Previous statistics suggest that more than 800,000 Saudis used the “pager” by the year 2000, while the number of its public users was “zero” in 2020, a small number of medical professionals still continue to use the service.

Doctors and Hospitals prefer the old communication device as modern pager systems’ coverage overlap, combined with the use of satellite communications, can make paging systems more reliable than terrestrial-based cellular networks in some cases, including scenarios such as natural and man-made disasters. This resilience has led public safety agencies to adopt pagers over cellular and other commercial services for critical messaging.

Pagers operate as part of a paging system which includes one or more fixed transmitters (or in the case of response pagers and two-way pagers, one or more base stations), as well as a number of pagers carried by mobile users. These systems can range from a restaurant system with a single low-power transmitter, to a nationwide system with thousands of high-power base stations.

The pagers, which were developed in the 1950s and 1960s, and became widely used by the 1980s, are still used by about five million people according to US statistics in 2019, but the pager annually loses more users around the world, who switch to mobile phones, while by 1994 the number of “pager” users reached more than 61 million around the world.

A 2019 study conducted by the Journal of Hospital Medicine in 2019 has been shown that 80 percent of doctors irrespective of the dominance of mobile phones.

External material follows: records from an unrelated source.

(** ** The walk over retries *)

Section Walk.
Context (runs : list RunRecord) (root : RunRecord).
Hypothesis ids : NoDup (run_id <$> runs).
Hypothesis root_in : In root runs.
Hypothesis root_root : retry_of_run_id root = None.

(** A root and every retry, and retry of a retry, of it. *)
Inductive descends : RunRecord -> Prop :=
| descends_root : descends root
| descends_retry p r :
    descends p -> In r runs -> retry_of_run_id r = Some (run_id p) -> descends r.

Lemma same_run a b : In a runs -> In b runs -> run_id a = run_id b -> a = b.
Proof. intros. by eapply (NoDup_map_inj run_id); [apply NoDup_ListNoDup| | |]. Qed.

Lemma descends_in r : descends r -> In r runs.
Proof. by destruct 1. Qed.

Lemma In_retries r p : In r (retries_of runs p) <-> In r runs /\ retry_of_run_id r = Some p.
Proof. unfold retries_of. by rewrite filter_In, sql_eq_true. Qed.

(** What the loop keeps: [popped] are the ids taken from the stack. *)
Record walking (popped : list string) (chain : list RunRecord) (frontier : list string) : Prop := {
  w_seen : NoDup (popped ++ frontier);
  w_chain : Permutation (run_id <$> chain) (popped ++ frontier);
  w_sound : forall r, In r chain -> descends r;
  w_parent : forall r p, In r chain -> retry_of_run_id r = Some p -> In p popped;
  w_done : forall r p, In p popped -> In r runs -> retry_of_run_id r = Some p -> In r chain;
  w_root : In root chain
}.

Lemma only_root l :
  NoDup (run_id <$> l) -> In root l -> (forall x, In x l -> run_id x = run_id root -> x = root) ->
  List.filter (fun r => (run_id r =? run_id root)%string) l = [root].
Proof.
  induction l as [|x l IH]; [done|]. cbn [fmap list_fmap]. intros [Hx Hl]%list.NoDup_cons Hin Hu.
  cbn [List.filter]. destruct (String.eqb_spec (run_id x) (run_id root)) as [E|E].
  - assert (x = root) as -> by (apply Hu; [by left|done]). f_equal.
    clear IH Hl Hin Hu E. induction l as [|y l IH]; [done|]. cbn [fmap list_fmap] in Hx.
    apply not_elem_of_cons in Hx as [Hy Hx]. cbn [List.filter].
    rewrite (proj2 (String.eqb_neq _ _)) by done. auto.
  - destruct Hin as [->|Hin]; [done|]. apply IH; [done..|]. intros y Hy. apply Hu. by right.
Qed.

Lemma walking_start : walking [] (List.filter (fun r => (run_id r =? run_id root)%string) runs) [run_id root].
Proof.
  rewrite only_root; [|done..|intros x Hx; by apply same_run].
  split; cbn; [apply NoDup_singleton|done| | |done|by left].
  - intros r [<-|[]]. constructor.
  - intros r p [<-|[]]. congruence.
Qed.

Lemma retries_ids p : NoDup (run_id <$> retries_of runs p).
Proof. by apply (NoDup_fmap_filter run_id). Qed.

Lemma walking_step popped chain parent rest :
  walking popped chain (parent :: rest) ->
  walking (popped ++ [parent]) (chain ++ retries_of runs parent)
          (List.rev (List.map run_id (retries_of runs parent)) ++ rest).
Proof.
  intros W. pose proof (w_seen _ _ _ W) as Hs. pose proof (w_chain _ _ _ W) as Hc.
  assert (~ In parent popped) as Hpn.
  { apply list.NoDup_app in Hs as (_ & Hd & _). intros Hp. apply (Hd parent); [by apply list_elem_of_In|]. by left. }
  assert (forall r, In r chain -> ~ In r (retries_of runs parent)) as Hnew.
  { intros r Hr [_ Hp]%In_retries. by apply Hpn, (w_parent _ _ _ W r). }
  assert (Permutation (run_id <$> (chain ++ retries_of runs parent))
    ((popped ++ [parent]) ++ List.rev (List.map run_id (retries_of runs parent)) ++ rest)) as Hperm.
  { rewrite fmap_app, Hc, <- !app_assoc. cbn [app]. apply Permutation_app_head. constructor.
    rewrite Permutation_app_comm. apply Permutation_app_tail. apply Permutation_rev. }
  split; [|done|..].
  - rewrite <- Hperm, fmap_app. apply list.NoDup_app. split; [by rewrite Hc|]. split; [|apply retries_ids].
    intros x (r & -> & Hr)%list_elem_of_fmap (r' & E & Hr')%list_elem_of_fmap.
    apply list_elem_of_In in Hr, Hr'. apply (Hnew r Hr).
    assert (r = r') as ->; [|done]. apply same_run; [| |done].
    + eapply descends_in, (w_sound _ _ _ W); eauto.
    + by apply In_retries in Hr' as [? _].
  - intros r [Hr|Hr]%in_app_iff; [by apply (w_sound _ _ _ W)|]. apply In_retries in Hr as [Hr Hp].
    assert (parent ∈ run_id <$> chain) as (q & -> & Hq)%list_elem_of_fmap.
    { rewrite Hc. apply elem_of_app. right. by left. }
    apply (descends_retry q); [|done..]. by apply (w_sound _ _ _ W), list_elem_of_In.
  - intros r p [Hr|Hr]%in_app_iff Hp; apply in_app_iff; [left; by eapply (w_parent _ _ _ W)|].
    right. apply In_retries in Hr as [_ Hr]. rewrite Hr in Hp. injection Hp as <-. by left.
  - intros r p [Hp|[<-|[]]]%in_app_iff Hr Hrp; apply in_app_iff; [left; by eapply (w_done _ _ _ W)|].
    right. by apply In_retries.
  - apply in_app_iff. left. apply (w_root _ _ _ W).
Qed.

(** Every id on the stack or taken from it is a run of its own. *)
Lemma walking_length popped chain frontier :
  walking popped chain frontier -> (length popped + length frontier <= length runs)%nat.
Proof.
  intros W. rewrite <- length_app, <- (Permutation_length (w_chain _ _ _ W)), length_fmap.
  rewrite <- (length_fmap run_id), <- (length_fmap run_id runs). apply submseteq_length, NoDup_submseteq.
  - rewrite (w_chain _ _ _ W). apply W.
  - intros x (r & -> & Hr)%list_elem_of_fmap. apply list_elem_of_fmap_2, list_elem_of_In.
    eapply descends_in, (w_sound _ _ _ W). by apply list_elem_of_In.
Qed.

Lemma walk_retries_total fuel popped chain frontier :
  walking popped chain frontier -> (length runs <= length popped + fuel)%nat ->
  exists chain' popped', walk_retries fuel runs chain frontier = Some chain' /\ walking popped' chain' [].
Proof.
  revert popped chain frontier. induction fuel as [|fuel IH]; intros popped chain frontier W Hf;
    (destruct frontier as [|parent rest]; [by exists chain, popped|]).
  - apply walking_length in W. cbn in W. lia.
  - cbn [walk_retries]. apply (IH (popped ++ [parent])); [by apply walking_step|].
    rewrite length_app. cbn. lia.
Qed.

Lemma walking_end popped chain :
  walking popped chain [] -> NoDup chain /\ forall r, In r chain <-> descends r.
Proof.
  intros W. pose proof (w_chain _ _ _ W) as Hc. pose proof (w_seen _ _ _ W) as Hs. rewrite app_nil_r in Hc, Hs. split.
  - apply (NoDup_fmap_1 run_id). by rewrite Hc.
  - intros r. split; [apply (w_sound _ _ _ W)|]. induction 1 as [|p r Hp IH Hr E]; [apply W|].
    eapply (w_done _ _ _ W); [|done..]. apply list_elem_of_In. rewrite <- Hc.
    by apply list_elem_of_fmap_2, list_elem_of_In.
Qed.
End Walk.

Lemma older_sorted l : StronglySorted (fun a b => older a b = true) (order_by older l).
Proof.
  apply order_by_sorted; unfold older; intros *; rewrite !Z.leb_le; lia.
Qed.

Lemma attempt_chain_ok runs root :
  NoDup (run_id <$> runs) -> In root runs -> retry_of_run_id root = None ->
  exists chain, attempt_chain runs (run_id root) = Some chain
    /\ NoDup chain /\ (forall r, In r chain <-> descends runs root r)
    /\ StronglySorted (fun a b => created_at a <= created_at b) chain.
Proof.
  intros Hn Hin Hr.
  destruct (walk_retries_total runs root Hn Hin (length runs) _ _ _ (walking_start runs root Hn Hin Hr))
    as (chain & popped & E & W); [cbn; lia|].
  destruct (walking_end runs root _ _ W) as [Hnd Hd].
  exists (order_by older chain). unfold attempt_chain. rewrite E. split; [done|].
  split; [by rewrite order_by_perm|]. split; [intros r; by rewrite In_order_by|].
  eapply StronglySorted_weaken; [|apply older_sorted]. intros a b. by rewrite <- Z.leb_le.
Qed.

(** Collecting the attempts at a turn always ends, also when the registry
    holds runs that retry each other in a circle, and finds the root, its
    retries and their retries, each once, oldest first. *)
Theorem attempt_chain_exact runs root :
  NoDup (run_id <$> runs) -> In root runs -> retry_of_run_id root = None ->
  exists chain, attempt_chain runs (run_id root) = Some chain
    /\ NoDup chain /\ (forall r, In r chain <-> descends runs root r)
    /\ StronglySorted (fun a b => created_at a <= created_at b) chain.
Proof. apply attempt_chain_ok. Qed.

(** ** Building the transcript *)

Section BuildFacts.
Context `{SerdeJson}.

Lemma drop_oldest_spec max turns omitted :
  exists k, drop_oldest max turns omitted = (skipn k turns, (omitted + k)%nat)
    /\ (k <= length turns)%nat
    /\ (skipn k turns = [] \/ (serialized_bytes (skipn k turns) <= max)%nat)
    /\ forall k', (k' < k)%nat -> (max < serialized_bytes (skipn k' turns))%nat.
Proof.
  revert omitted. induction turns as [|t turns IH]; intros omitted; cbn [drop_oldest].
  - exists 0%nat. cbn. rewrite Nat.add_0_r. split; [done|]. split; [lia|]. split; [by left|lia].
  - destruct (max <? serialized_bytes (t :: turns))%nat eqn:E.
    + apply Nat.ltb_lt in E. destruct (IH (S omitted)) as (k & -> & Hk & Hb & Hmin). exists (S k).
      cbn [skipn length]. split; [f_equal; lia|]. split; [lia|]. split; [done|].
      intros [|k'] Hlt; [done|]. apply Hmin. lia.
    + apply Nat.ltb_ge in E. exists 0%nat. cbn [skipn]. rewrite Nat.add_0_r.
      split; [done|]. split; [lia|]. split; [by right|lia].
Qed.

(** C39. The transcript is the newest turns, whole and in order: it keeps within
    the turn limit and the byte limit, says exactly how many older turns were
    left out, and leaves out no turn it could have kept. *)
Theorem history_is_newest_suffix turns limits :
  let sorted := order_by (fun a b => t_created_at a <=? t_created_at b) turns in
  let built := build_from turns limits in
  let kept k := skipn k sorted in
  messages built = messages_of (kept (omitted_turns built))
  /\ bytes built = serialized_bytes (kept (omitted_turns built))
  /\ (length (kept (omitted_turns built)) <= max_turns limits)%nat
  /\ (messages built = [] \/ (bytes built <= max_bytes limits)%nat)
  /\ StronglySorted (fun a b => t_created_at a <= t_created_at b) sorted
  /\ Permutation sorted turns
  /\ (forall k, (k < omitted_turns built)%nat ->
        (max_turns limits < length (kept k))%nat \/ (max_bytes limits < serialized_bytes (kept k))%nat).
Proof.
  intros sorted built kept. subst built. unfold build_from. fold sorted.
  destruct (drop_oldest_spec (max_bytes limits) (skipn (length sorted - max_turns limits) sorted)
              (length sorted - max_turns limits)) as (k & -> & Hk & Hb & Hmin).
  cbn [messages omitted_turns bytes]. subst kept. cbn beta.
  rewrite length_skipn in Hk. rewrite skipn_skipn, Nat.add_comm in Hb |- *.
  split; [done|]. split; [done|]. split; [rewrite length_skipn; lia|]. split; [|split; [|split]].
  - destruct Hb as [->|Hb]; [by left|by right].
  - eapply StronglySorted_weaken; [|apply order_by_sorted]; cbn beta.
    + intros a b. by rewrite <- Z.leb_le.
    + intros a b. rewrite !Z.leb_le. lia.
    + intros a b c. rewrite !Z.leb_le. lia.
  - apply order_by_perm.
  - intros j Hj. rewrite length_skipn.
    destruct (decide (j < length sorted - max_turns limits)%nat) as [|Hge]; [left; lia|]. right.
    specialize (Hmin (j - (length sorted - max_turns limits))%nat ltac:(lia)).
    rewrite skipn_skipn in Hmin. by replace (j - _ + _)%nat with j in Hmin by lia.
Qed.

Lemma collect_from_total runs session current todo :
  (forall r, In r todo -> exists l, turn_of runs session current r = Some l) ->
  exists turns, collect_from runs session current todo = Some turns
    /\ forall t, In t turns <-> exists r l, In r todo /\ turn_of runs session current r = Some l /\ In t l.
Proof.
  induction todo as [|r todo IH]; intros Hall.
  - exists []. split; [done|]. intros t. split; [done|]. by intros (? & ? & [] & _).
  - destruct (Hall r) as [here Eh]; [by left|]. destruct IH as (turns & E & Hin); [intros; apply Hall; by right|].
    exists (here ++ turns). cbn [collect_from]. rewrite Eh, E. split; [done|]. intros t.
    rewrite in_app_iff, Hin. split.
    + intros [Ht|(r' & l & Hr' & El & Ht)]; [exists r, here|exists r', l]; cbn; auto.
    + intros (r' & l & [<-|Hr'] & El & Ht); [left; by rewrite Eh in El; injection El as <-|right; eauto 6].
Qed.

(** The answer found is the newest one. *)
Definition answer_of (r : RunRecord) : option string :=
  match RunStatus.parse (status r) with
  | Ok Completed => result_payload r ≫= (fun p => text_field p "output")
  | _ => None
  end.

Lemma find_answer_spec l out :
  find_answer l = Some out ->
  exists a r b, l = a ++ r :: b /\ answer_of r = Some out /\ (forall x, In x a -> answer_of x = None).
Proof.
  induction l as [|x l IH]; [done|]. cbn [find_answer].
  assert (match answer_of x with Some o => Some o | None => find_answer l end = Some out ->
    exists a r b, x :: l = a ++ r :: b /\ answer_of r = Some out /\ (forall y, In y a -> answer_of y = None)) as Hgen.
  { destruct (answer_of x) as [o|] eqn:E.
    - intros [= ->]. by exists [], x, l.
    - intros (a & r & b & -> & Hr & Ha)%IH. exists (x :: a), r, b. split; [done|]. split; [done|].
      by intros y [<-|Hy]; [|apply Ha]. }
  unfold answer_of in Hgen at 1. destruct (RunStatus.parse (status x)) as [[]|]; try apply Hgen.
Qed.

Lemma latest_answer_newest chain out :
  StronglySorted (fun a b => created_at a <= created_at b) chain ->
  latest_completed_answer chain = Some out ->
  exists r, In r chain /\ answer_of r = Some out
    /\ forall x, In x chain -> answer_of x <> None -> created_at x <= created_at r.
Proof.
  intros Hs (a & r & b & E & Hr & Ha)%find_answer_spec.
  assert (chain = List.rev b ++ r :: List.rev a) as ->.
  { rewrite <- (rev_involutive chain), E, rev_app_distr. cbn. by rewrite <- app_assoc. }
  exists r. split; [apply in_elt|]. split; [done|]. intros x Hx Hne.
  apply in_app_iff in Hx as [Hx|[<-|Hx]]; [|lia|by apply in_rev, Ha in Hx].
  clear E Ha. induction (List.rev b) as [|y l IH]; [done|]. inversion Hs as [|? ? Hs' Hy]; subst.
  destruct Hx as [<-|Hx]; [|auto]. rewrite List.Forall_forall in Hy. apply Hy, in_elt.
Qed.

In 2017, The UK National Health Service was estimated to use over 10 percent (130,000) of remaining pagers in the world at an annual cost of £6.6 million. In February 2019, Matt Hancock, Secretary of State for Health and Social Care, announced that the 130,000 pagers still in use were to be phased out.

His team had announced plans in May 2020 to replace pagers and bleepers with “more modern communication tools”, accelerated the pressure placed on the service by the COVID-19 pandemic in England.

In Japan, more than ten million pagers were active in 1996. On October 1, 2019, Japan’s last paging service provider shut down radio signals and terminated its service.